To achieve highly controllable acetone and ethanol production both metabolic and fermentation engineering approaches were employed. Strains capable of producing acetone without carboxylic acid reassimilation through a newly described pathway were developed. Furthermore, a more oxidized sugar-acid (gluconic acid) was used to drive production of acetone through redox balancing of NADH, predicatively reducing the molar ethanol:acetone ratio. Increases in the molar ethanol:acetone ratio were also described by the co-expression of either the aldehyde/alcohol dehydrogenase (adhE) from E. coli MG1655 or pyruvate decarboxylase (pdc) and alcohol dehydrogenase (adhB) from Z. mobilis. Acetone titers reached wild-type C. acetobutylicum levels by controlling the fermentation sparge rate and pH in a bioreactor. Finally, catalytic strategies to upgrade the co-produced ethanol and acetone at both low and high molar ratios are described.

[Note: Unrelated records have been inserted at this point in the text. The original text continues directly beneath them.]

(* ===== verification/Prelude.v ===== *)
(** * BusyBox for Windows: a verification library

    BusyBox is one executable that holds a few hundred small Unix programs
    ("applets"), two shells and the library libbb they share; busybox-w32 adds
    a layer, win32/, that implements the POSIX calls they need on Windows.
    This library models the parts of it that compute: the arithmetic of the
    shell, the cryptography and the record layer of the TLS client, the
    quoting and the search that starting a program on Windows needs, the
    arbitrary-precision numbers of bc and dc, the domain names of the DHCP
    client, and the integers, RSA and key parser of TLS. Every definition is translated from the C source and can be run.

    ** Conventions

    - A machine integer of [w] bits is a [Z] that is wrapped where C wraps
      ([u8], [u32], [u64], [s64], here; [s8] in BcNum). A byte array or a C
      string is a [list Z]; a string ends where its list ends.
    - A structure is a [Record], a function that changes it returns the new
      one. Memory that was allocated and not written is an argument of the
      functions (the old contents of a context, [garbage] in BcNum and Dname):
      the theorems hold for all contents.
    - Code that can stop with a message, leave its memory or not end has the
      type [res] of Mem: [Ok], [Die], [Fault], [Diverge]. Accesses to arrays
      go through [load], [store], [load1] and [store1], which check bounds.
      A theorem that such code [ends] or is [safe] says that neither [Fault]
      nor [Diverge] happens.
    - A loop that is not structural has fuel. Its theorem says that the fuel
      the definition passes is enough: the recursion of the evaluator is
      bounded by the number of variables and its loop by the length of the
      text, the hash loops by the length of the data, the chain of
      interpreters by the depth the source allows, Karatsuba's recursion by
      the length of the operands, a quotient digit by 9, an exponent by its 64
      bits, the decoding of domain names by the jumps it allows from each byte.
      In Pstm a division makes fewer than 6 corrections of a digit ([DIV_FIX])
      and fewer than 4 subtractions for the top digit ([DIV_TOP]); a carry moves at most over the
      digits of its array, and an exponent has 32 bits in each digit.
    - Code that is not in the source tree is a parameter with what the code
      relies on: the variables of the shell (class [ShellVars]), the random
      bytes of TLS, the network (a list of events), the files of the system,
      the code page, and the rules by which the C runtime of Windows splits a
      command line (a specification in Spawn).

    ** The files

    - Prelude, Ctype, Words, Mem: integers, characters (include/libbb.h,
      libbb/skip_whitespace.c, libbb/endofname.c), words and bytes, results
      and checked memory.
    - ShMath models shell/math.c: [arith], [evaluate_string], [arith_apply]
      and the lexers, with the two stacks as arrays of the size the C code
      allocates. ShMathSafety: the stacks never overflow, the evaluator ends
      on every text, and one text makes it read below the operator stack.
      ShMathNum: the operators and the literals compute what they should on
      64-bit integers. ShMathSem: on the text of every well-formed expression
      the evaluator agrees with a reference evaluator on syntax trees; numbers
      survive printing and reading.
    - HashBuf, Md5, Sha1, Sha2, HashCtx, Sha3 model libbb/hash_md5_sha.c and
      hash_sha256_block.c, in every size configuration: data in any pieces
      gives the digests of RFC 1321, FIPS 180 and FIPS 202. Hmac models
      libbb/hash_hmac.c, the pseudo-random function of networking/tls.c and
      PBKDF2 of libbb/yescrypt/alg-sha256.c over any hash that satisfies the
      class [StreamHash]; SHA-1 and SHA-256 do.
    - Bitops, Aes, Gcm model libbb/bitops.c, networking/tls_aes.c and
      tls_aesgcm.c: AES of FIPS 197, CBC and its inverse, GHASH of NIST SP
      800-38D.
    - TlsRecord models the record layer of networking/tls.c, on a buffer with
      checked accesses and a network that delivers bytes in any pieces.
      TlsRead: reading is memory safe whatever arrives. TlsWrite: writing
      produces the records of RFC 5246 and RFC 5288. TlsLink: what one side
      writes the other side reads; and a handshake record after the handshake
      dereferences a null pointer.
    - Fe models networking/tls_fe.c: field arithmetic modulo 2^255 - 19 on
      arrays of bytes and the Montgomery ladder of Curve25519.
    - WinPath models win32/dirname.c and the name tests of win32/mingw.c;
      Spawn models win32/process.c from the arguments to the call of the C
      runtime, with libbb/executable.c: quoted arguments are split again into
      the same arguments, scripts get the arguments they get on Unix, the
      search finds the first executable, and the chain of interpreters ends.
    - BcNum models the numbers of miscutils/bc.c. BcDigits: the value of a
      digit array and the invariant [ok] of numbers. BcAdd, BcMul, BcDiv,
      BcPow: addition, subtraction and comparison are exact; products,
      quotients, remainders and powers are exact up to the scale and stay in
      their buffers; powers modulo a number are right; and a zero exponent
      that was computed at a scale makes the code read behind an array.
    - Dname models networking/udhcp/domain_codec.c: decoding is memory safe
      and ends on all bytes, also when pointers form a loop; it expands what
      RFC 1035 describes; encoding gives names of that form, which decode to
      the text they came from; and an empty first name destroys the prefix.
    - Pstm models networking/tls_pstm.c with tls_pstm_mul_comba.c,
      tls_pstm_sqr_comba.c and tls_pstm_montgomery_reduce.c: integers of
      32-bit digits in allocated arrays, with checked accesses. PstmVal: the
      value of a number and its invariant. PstmOps, PstmMul: comparison,
      shifts, addition, subtraction, products and squares are exact. PstmDiv:
      remainders are right, unless an intermediate remainder comes as close to
      the divisor as [far] excludes; there the subtraction of the source
      loses a borrow, and an example gives a wrong remainder. PstmMont:
      Montgomery reduction is right, and leaves its array when that is shorter
      than it needs (the code compares bytes with digits). PstmExp: the sliding
      window computes powers modulo an odd number; where the base does not have
      the size that [base_fits] asks for, the code leaves its array.
    - Rsa models networking/tls_rsa.c: padding, the three ways to use a key
      and the Chinese remainders. RsaSpec: what is encrypted with the public
      key is decrypted with the private key; and a ciphertext of zero bytes
      makes the private operation leave its array.
    - Der models the parsing of certificates, server keys and private keys in
      networking/tls.c. DerSpec: on all bytes the parser ends and stays in its
      array, when 13 bytes are there behind a certificate; a private key in the format of PKCS 1
      or PKCS 8 is read back with the components it was written with; and
      examples show a certificate and a key message that are read beyond
      their ends.
    - Kex models the end of the handshake in networking/tls.c: the client's key
      exchange, the derivation of the keys, the change of the cipher and the
      finished messages, on both sides. KexSpec: with an RSA key the server
      accepts what the client sends, both have the master secret and the keys
      of RFC 5246, and their record layers are those that TlsLink connects.

    ** How the parts meet

    The TLS record layer calls the HMAC, AES and GHASH models; these call the
    hashes and the exclusive or. HMAC is proved against the interface
    [StreamHash], which the hash files discharge. The process starter uses the
    path functions. The arithmetic of bc is layered as in the source: the
    digit arrays under addition, addition under Karatsuba's product, both under
    the remainder, all under powers. RSA calls the integers of Pstm, as the
    parser of keys does to build the components. The key exchange stands on RSA,
    the pseudo-random function, AES and the record layer.

    ** Not modelled

    The applets are for the most part input and output around system calls,
    and the Windows layer is for the most part calls of the Windows API: there
    is little to prove of these without a model of the system. The shells, awk,
    sed, vi, the archivers and decompressors, the regular expressions, the
    rest of the DHCP client and server, the hello messages of the TLS handshake
    and the order of its messages, the P-256 curve (an argument of Kex), and
    the language of bc compute a great deal and could be modelled in the same
    way; they are not yet. Assembly versions of the hashes and the big-endian
    branches of the source are not modelled, nor are timing and the
    allocation failures, after which every applet exits. *)

From Stdlib Require Import Ascii String ZArith List Lia Bool.
Import ListNotations.
Local Open Scope Z_scope.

By leveraging the advantages of both biological fermentation and chemocatalytic reactions of fermentation products with well-defined functionality we are able to efficiently convert a variety of saccharides into long-chain oxygenates. These long-chain oxygenates can be blended with all forms of transportation fuels. Additionally, tuning the microorganism's metabolism, fermentation conditions, catalysis reaction, or all of the above can optimize the production for a specific class of fuel. The integration of mixed-product fermentation with chemical catalysis is thus a novel and potentially enabling route for the economical conversion of biomass into liquid transportation fuels.